Many imams have called on parents to keep their children in line and off the streets. But there is a distinct sense that this violence is explicable, if not justified, because of government provocation and the long history of discrimination, poverty and unemployment in the suburbs.

"Sarkozy must say sorry or resign," say many of the angry youths.

Isolated within the centre-right Government, yet increasingly popular with the frustrated French voters, Mr Sarkozy said he had harsh yet "true words" for the rioters.

In an interview with Le Monde newspaper, Mr Sarkozy condemned the security policies of the Left as "angelic and calamitous". Referring to the gangs of youths terrorising communities as a kind of "mafia" or organised criminals, he refused to back away from his original description of the rioters as racaille -- or scum.

Although Mr Sarkozy has come under sustained attack from the Left, Muslim leaders and the young for his use of inflammatory language, he may well emerge from the chaos as a political winner.
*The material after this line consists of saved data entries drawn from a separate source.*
(** [MQTTPacket_read] ignores errors of the remaining-length field: when the
    source fails right after the header byte and then returns 0 for a read of no
    bytes, the header alone is reported as a complete packet of its type, with
    a remaining length of 0 put into the buffer. *)
Theorem read_length_error_accepted `{CharAbi} {T} (getfn : reader T) m buf buflen h r t t1 t2 t3 :
  2 <= buflen -> r <> 1 ->
  getfn 1 t = Some ((1, [h]), t1) -> getfn 1 t1 = Some ((r, []), t2) -> getfn 0 t2 = Some ((0, []), t3) ->
  MQTTPacket_read getfn buf buflen (m, t) =
    m' ← store_bytes m buf [h; 0]; Some (hdr_type h, (m', t3)).
Proof.
  intros Hl Hr Hg1 Hg2 Hg3. unfold MQTTPacket_read. unfold mbind at 1, M_bind at 1.
  rewrite (read_into_eq _ _ _ _ _ _ _ _ Hg1). change [h; 0] with ([h] ++ varint 0).
  rewrite store_bytes_app_eq. change (Z.of_nat (length [h])) with 1.
  destruct (store_bytes m buf [h]) as [m1|] eqn:Hs1; [|done]. msimpl.
  change (1 =? 1) with true. cbn [negb].
  rewrite (M_bind_Some _ _ _ (1, 0) (m1, t2)).
  2:{ apply on_snd_Some. unfold MQTTPacket_decode. cbn [decode_loop].
      change (MAX_NO_OF_REMAINING_LENGTH_BYTES <? 0 + 1) with false. cbv iota.
      rewrite (M_bind_Some _ _ _ _ _ Hg2). cbn [snd fst recv1]. erewrite M_bind_lift by done.
      by destruct (Z.eqb_spec r 1). }
  cbn beta iota. unfold mbind at 1, M_bind at 1. unfold on_fst at 1. cbn [fst snd].
  rewrite encode_eq by (unfold INT_MAX; lia).
  destruct (store_bytes m1 (padd buf 1) (varint 0)) as [m2|] eqn:Hs2; [|done]. msimpl.
  rewrite (M_bind_lift _ _ _ 2) by done. destruct (Z.ltb_spec buflen 2); [lia|].
  rewrite (M_bind_Some _ _ _ _ _ (read_into_Some _ _ _ m2 _ _ _ _ m2 Hg3 eq_refl)).
  change (0 =? 0) with true. cbn [negb]. erewrite M_bind_Some by done. cbn [fst].
  assert (Hat : at_bytes m2 buf ([h] ++ varint 0))
    by (eapply store_bytes_extend; [by eapply store_bytes_at|exact Hs2]).
  by rewrite (M_bind_lift _ _ _ h) by (by eapply at_bytes_load).
Qed.

(** ** Non-blocking reads *)
Section Nonblocking.
Context `{CharAbi} {T : Type} (getfn : reader T) (pending : T -> list Z) `{!NbSource getfn pending}.

(** The source once had bytes and delivered none. *)
Definition starved : Prop :=
  exists n t bs t', 0 < n <= Z.of_nat (length (pending t)) /\ getfn n t = Some ((0, bs), t').

Lemma nb_one t b rest :
  pending t = b :: rest ->
  (exists t', getfn 1 t = Some ((0, []), t') /\ pending t' = pending t /\ starved) \/
  (exists t', getfn 1 t = Some ((1, [b]), t') /\ pending t' = rest).
Proof.
  intros Hp. destruct (nb_law 1 t) as (k & t' & Hg & Hk & Hp'); [rewrite Hp; simpl; lia|].
  assert (k = 0 \/ k = 1) as [-> | ->] by lia; rewrite Hp in Hg.
  - left. exists t'. split; [exact Hg|]. split; [by rewrite Hp'|].
    exists 1, t, [], t'. split; [rewrite Hp; simpl length; lia|exact Hg].
  - right. exists t'. change (Z.to_nat 1) with 1%nat in *. rewrite Hp in Hp'. cbn [take drop] in *.
    rewrite take_0 in Hg. done.
Qed.

(** Between two calls inside the length field: [j] of its bytes are consumed and
    stand for the difference of [n] and the weight of what is left, [n'];
    [len] also counts the [s] calls that found nothing. *)
Definition length_inv (n : Z) (tail : list Z) (j s n' : Z) (trp : MQTTTransport) (t : T) : Prop :=
  0 <= j < 4 /\ 0 <= s /\ j + s <= 4 /\ 0 <= n' < 128 ^ (4 - j) /\
  len trp = j + s /\ multiplier trp = 128 ^ j /\ rem_len trp + 128 ^ j * n' = n /\ 0 <= rem_len trp /\
  pending t = varint_n (Z.to_nat (4 - j)) n' ++ tail /\
  Z.of_nat (length (varint n)) = j + Z.of_nat (length (varint_n (Z.to_nat (4 - j)) n')).

Lemma pow128 j : 0 <= j <= 3 -> 128 ^ j * 128 <= 268435456 /\ 0 < 128 ^ j.
Proof.
  intros. assert (j = 0 \/ j = 1 \/ j = 2 \/ j = 3) as [-> | [-> | [-> | ->]]] by lia; vm_compute; split; congruence.
Qed.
The Interior Minister was left out to dry for five days after the riots began as his ministerial colleagues remained silent. Eventually Mr Villepin and President Jacques Chirac spoke out, calling for order.

Yesterday Mr Villepin held another emergency meeting of his cabinet. Last week he met with young people from the suburbs to discuss his "plan of action" -- the latest in 30 years of misguided attempts to deal with France's growing Arab and African, largely Muslim, underclass. But the hypocrisy of Mr Sarkozy's critics was exposed by the revelation that in a 2002 interview with Le Monde, Azouz Begag, the Minister for Equality of Opportunities, had himself used the word "racaille" to describe youth gangs in the suburbs.
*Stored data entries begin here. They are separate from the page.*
(* ===== verification/Topic.v ===== *)
(** * Topic: isTopicMatched of MQTTClient.c

    Matching a topic name against a subscription's filter, character by
    character, and its agreement with matching level by level. *)
From S2P Require Import Prelude CMem Wire Packet.

(** ASCII codes. *)
Definition SLASH : Z := 47.
Definition PLUS : Z := 43.
Definition HASH : Z := 35.

(** [while (nextpos < curn_end && *nextpos != '/') nextpos = ++curn + 1;] from
    [nextpos = curn + 1]; the distance to [curn_end] bounds the rounds. *)
Fixpoint skip_level (m : mem) (fuel : nat) (curn curn_end : ptr) : option ptr :=
  let nextpos := padd curn 1 in
  if pdiff curn_end nextpos <=? 0 then Some curn else
  x ← load m nextpos;
  if x =? SLASH then Some curn else
  match fuel with
  | O => None
  | S fuel' => skip_level m fuel' (padd curn 1) curn_end
  end.

(** The outer loop; the result is the value returned after it.  Every round moves
    [curn] by at least one. *)
Fixpoint match_loop (m : mem) (fuel : nat) (curf curn curn_end : ptr) : option bool :=
  f ← load m curf;
  let stop := if pdiff curn_end curn =? 0 then Some (f =? 0) else Some false in
  if negb (negb (f =? 0) && (0 <? pdiff curn_end curn)) then stop else
  match fuel with
  | O => None
  | S fuel' =>
    n ← load m curn;
    if (n =? SLASH) && negb (f =? SLASH) then stop else
    if negb (f =? PLUS) && negb (f =? HASH) && negb (f =? n) then stop else
    curn ← (if f =? PLUS then skip_level m (Z.to_nat (pdiff curn_end curn)) curn curn_end
            else if f =? HASH then Some (padd curn_end (-1)) else Some curn);
    match_loop m fuel' (padd curf 1) (padd curn 1) curn_end
  end.

Definition isTopicMatched (m : mem) (topicFilter : ptr) (topicName : MQTTString) : option bool :=
  curn ← lenstring_data topicName;
  match_loop m (Z.to_nat (lenstring_len topicName)) topicFilter curn (padd curn (lenstring_len topicName)).

(** ** Level by level *)

(** An ordinary level: not empty, and none of the special characters. *)
Definition plain (l : list Z) : Prop :=
  l <> [] /\ Forall (fun x => x <> 0 /\ x <> SLASH /\ x <> PLUS /\ x <> HASH) l.

(** A filter: ordinary levels and [+], possibly [#] at the end. *)
Inductive wf_filter : list (list Z) -> Prop :=
  | wf_one f : plain f \/ f = [PLUS] \/ f = [HASH] -> wf_filter [f]
  | wf_more f fs : plain f \/ f = [PLUS] -> wf_filter fs -> wf_filter (f :: fs).

Definition wf_name (ns : list (list Z)) : Prop := ns <> [] /\ Forall plain ns.

(** [+] stands for one level, [#] for one or more. *)
Fixpoint levels_match (fs ns : list (list Z)) : bool :=
  match fs, ns with
  | [], [] => true
  | f :: fs', n :: ns' =>
    if bool_decide (f = [HASH]) then true
    else (bool_decide (f = [PLUS]) || bool_decide (f = n)) && levels_match fs' ns'
  | _, _ => false
  end.

(** Levels joined by slashes. *)
Fixpoint join (ls : list (list Z)) : list Z :=
  match ls with
  | [] => []
  | [l] => l
  | l :: ls' => l ++ SLASH :: join ls'
  end.

Lemma join_cons l ls : ls <> [] -> join (l :: ls) = l ++ SLASH :: join ls.
Proof. by destruct ls. Qed.

Lemma plain_first l : plain l -> exists x r, l = x :: r /\ x <> 0 /\ x <> SLASH /\ x <> PLUS /\ x <> HASH.
Proof. intros [Hne Hf]. destruct l as [|x r]; [done|]. apply Forall_cons in Hf as [? _]. eauto 10. Qed.

Lemma wf_filter_ne fs : wf_filter fs -> fs <> [].
Proof. by inversion 1. Qed.

Lemma join_ne ls : ls <> [] -> Forall (fun l => l <> []) ls -> join ls <> [].
Proof.
  destruct ls as [|l [|l' ls]]; [done| |]; intros _ Hf; apply Forall_cons in Hf as [Hl _]; [done|].
  rewrite join_cons by done. by destruct l.
Qed.

(** What [isTopicMatched] computes, on the texts of filter and name: [+] takes the
    characters up to the next slash, [#] all that are left, and neither starts at a
    slash. *)
Fixpoint after_level (n : list Z) : list Z :=
  match n with [] => [] | x :: n' => if x =? SLASH then n else after_level n' end.
Fixpoint accepts (f n : list Z) : bool :=
  match f, n with
  | [], _ => bool_decide (n = [])
  | _ :: _, [] => false
  | c :: f', x :: n' =>
    if (x =? SLASH) && negb (c =? SLASH) then false
    else if c =? PLUS then accepts f' (after_level n')
    else if c =? HASH then accepts f' []
    else (c =? x) && accepts f' n'
  end.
Yet France, so perplexed at the intense foreign press coverage of its version of the Los Angeles riots is, as one French journalist explained, so politically correct it cannot admit the complete breakdown of its beloved republican system of blind equality and forced integration of ethnic minorities who, perversely, are rendered more marginalised and separate by this ideology.

The head of state is like a sickly, ghostly figure in the background, offering no real leadership or direction as France confronts one of its most serious social crises in years.
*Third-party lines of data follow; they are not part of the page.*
(* ===== verification/Platform.v ===== *)
(** * Platform: what the MQTT clients ask of network and timer

    The interface between the clients and the platform they run on, what a platform
    without faults promises, and a simulated one. *)
From S2P Require Import Prelude CMem Wire Packet Transport.

(** ** The platform

    [Network] and [Timer] are the caller's: a world [W] (connection and clock) and
    the operations the client calls.  [mqttread] returns its value and the bytes
    stored; [mqttwrite] is given the bytes it is offered. *)
Class Platform := {
  W : Type;
  Timer : Type;
  TimerInit : Timer;
  TimerIsExpired : Timer -> M W bool;
  TimerCountdownMS : Timer -> Z -> M W Timer;
  TimerCountdown : Timer -> Z -> M W Timer;
  TimerLeftMS : Timer -> M W Z;
  mqttread : Z -> Z -> M W (Z * list Z);
  mqttwrite : list Z -> Z -> M W Z
}.

(** [enum QoS] and [enum returnCode], the same in both clients *)
Definition QOS0 : Z := 0.
Definition QOS1 : Z := 1.
Definition QOS2 : Z := 2.
Definition BUFFER_OVERFLOW : Z := -2.
Definition FAILURE : Z := -1.
Definition SUCCESS : Z := 0.

(** ** A platform without faults *)

(** A platform without faults: reads deliver what is asked for as long as it is
    there, writes take everything, and no timer started with a positive time runs
    out meanwhile. *)
Class IdealPlatform `{Platform} := {
  incoming : W -> list Z;
  outgoing : W -> list Z;
  expired : Timer -> bool;
  expired_law t w : TimerIsExpired t w = Some (expired t, w);
  left_law t w : exists ms, TimerLeftMS t w = Some (ms, w);
  countdown_ms_law t ms w : exists t', TimerCountdownMS t ms w = Some (t', w) /\ (0 < ms -> expired t' = false);
  countdown_law t s w : exists t', TimerCountdown t s w = Some (t', w) /\ (0 < s -> expired t' = false);
  read_law n ms w : 0 <= n <= Z.of_nat (length (incoming w)) ->
    exists w', mqttread n ms w = Some ((n, take (Z.to_nat n) (incoming w)), w') /\
      incoming w' = drop (Z.to_nat n) (incoming w) /\ outgoing w' = outgoing w;
  write_law bs ms w : exists w', mqttwrite bs ms w = Some (Z.of_nat (length bs), w') /\
      incoming w' = incoming w /\ outgoing w' = outgoing w ++ bs
}.

Section Ideal.
Context `{IdealPlatform}.

Lemma ideal_delivers ms bs : forall w rest, incoming w = bs ++ rest ->
  exists w', delivers (fun n => mqttread n ms) w bs w' /\ incoming w' = rest /\ outgoing w' = outgoing w.
Proof.
  induction bs as [|b bs IH]; intros w rest Hp; [exists w; split; [constructor|done]|].
  destruct (read_law 1 ms w) as (w1 & Hg & Hp1 & Ho1); [rewrite Hp; simpl; lia|].
  rewrite Hp in Hg, Hp1. change (Z.to_nat 1) with 1%nat in *. cbn [take drop app] in Hg, Hp1. rewrite take_0 in Hg.
  destruct (IH w1 rest Hp1) as (w' & Hd & Hr & Ho). exists w'. split_and!; [by econstructor|done|congruence].
Qed.

End Ideal.

(** ** Packet identifiers *)

(** The identifier after [i]. *)
Definition next_id (i : Z) : Z := if i =? 65535 then 1 else i + 1.

Lemma next_id_range i : 1 <= i <= 65535 -> 1 <= next_id i <= 65535.
Proof. unfold next_id. destruct (Z.eqb_spec i 65535); lia. Qed.

Lemma next_id_mod i : 1 <= i <= 65535 -> next_id i = i mod 65535 + 1.
Proof.
  intros Hi. unfold next_id. destruct (Z.eqb_spec i 65535) as [->|]; [done|]. rewrite Z.mod_small; lia.
Qed.

(** ** A simulated platform *)

(** What there is to read, what was written; a timer says
    whether it has run out. *)
Definition sim : Platform := {|
  W := list Z * list Z;
  Timer := bool;
  TimerInit := false;
  TimerIsExpired t w := Some (t, w);
  TimerCountdownMS _ ms w := Some (ms <=? 0, w);
  TimerCountdown _ s w := Some (s <=? 0, w);
  TimerLeftMS t w := Some (if t then 0 else 1, w);
  mqttread n _ w :=
    if n <=? Z.of_nat (length w.1) then Some ((n, take (Z.to_nat n) w.1), (drop (Z.to_nat n) w.1, w.2))
    else Some ((0, []), w);
  mqttwrite bs _ w := Some (Z.of_nat (length bs), (w.1, w.2 ++ bs))
|}.

Lemma sim_leb ms : 0 < ms -> (ms <=? 0) = false.
Proof. intros. by apply Z.leb_gt. Qed.

#[local] Instance sim_ideal : @IdealPlatform sim.
Proof.
  refine (@Build_IdealPlatform sim fst snd id _ _ _ _ _ _).
  - done.
  - intros t w. by eexists.
  - intros t ms w. exists (ms <=? 0). split; [done|apply sim_leb].
  - intros t s w. exists (s <=? 0). split; [done|apply sim_leb].
  - intros n ms w Hn. eexists. cbn. destruct (Z.leb_spec n (Z.of_nat (length w.1))); [done|lia].
  - intros bs ms w. by eexists.
Defined.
The cynical French electorate sees through its Prime Minister's high-minded words. The latest opinion polls shows his approval rating has fallen 5 per cent, in line with Mr Chirac's.

Mikael Salaun, a sociologist who lectures at the University of Valle-de-Marne, said that in the search for explanations for the violence one must look back at least 30 years.

"None of the politicians really understand the culture of the suburbs, or even accept that there is a different and authentic identity that has arisen over many years," he said.

The flight of the middle classes to the suburbs began in the 1970s, when unemployment skyrocketed, and it has continued ever since.

Professor Salaun said the loss of parental authority is acute in some parts of the suburbs -- because many of the parents cannot speak French.

The cultural tendency to treat young Muslim boys as "little kings" who can lord it over their sisters and have the free run of the house and neighbourhood also may be contributing.

Especially worrying for France, home to Europe's largest minority Muslim population of more than 5 million, is the potential for the violence to fan Islamic extremism in a country that has already suffered terrorist attacks.

Jean-Marie Le Pen and his far-Right National Front have taken advantage of the disorder, calling for a curfew and the sending in of the army to restore peace by force.

However, Mr Le Pen ignores the shameful history of the treatment of people from France's former colonies who came to the country in the 1950s and 1960s to fill a severe labour shortage.

While the first and second generation had jobs, the French social model has spectacularly failed third-generation migrants from North Africa, with unemployment nationally nudging 10per cent, but up to 50 per cent for young people in the suburbs.

"In order to assuage the concerns of the people of the banlieue, France must face up to the shame of its colonial history," said Antoine Kunth, a lecturer in urban economics at the Sorbonne.

"But even for the Left this would require too much self-analysis, and the French are a very proud people."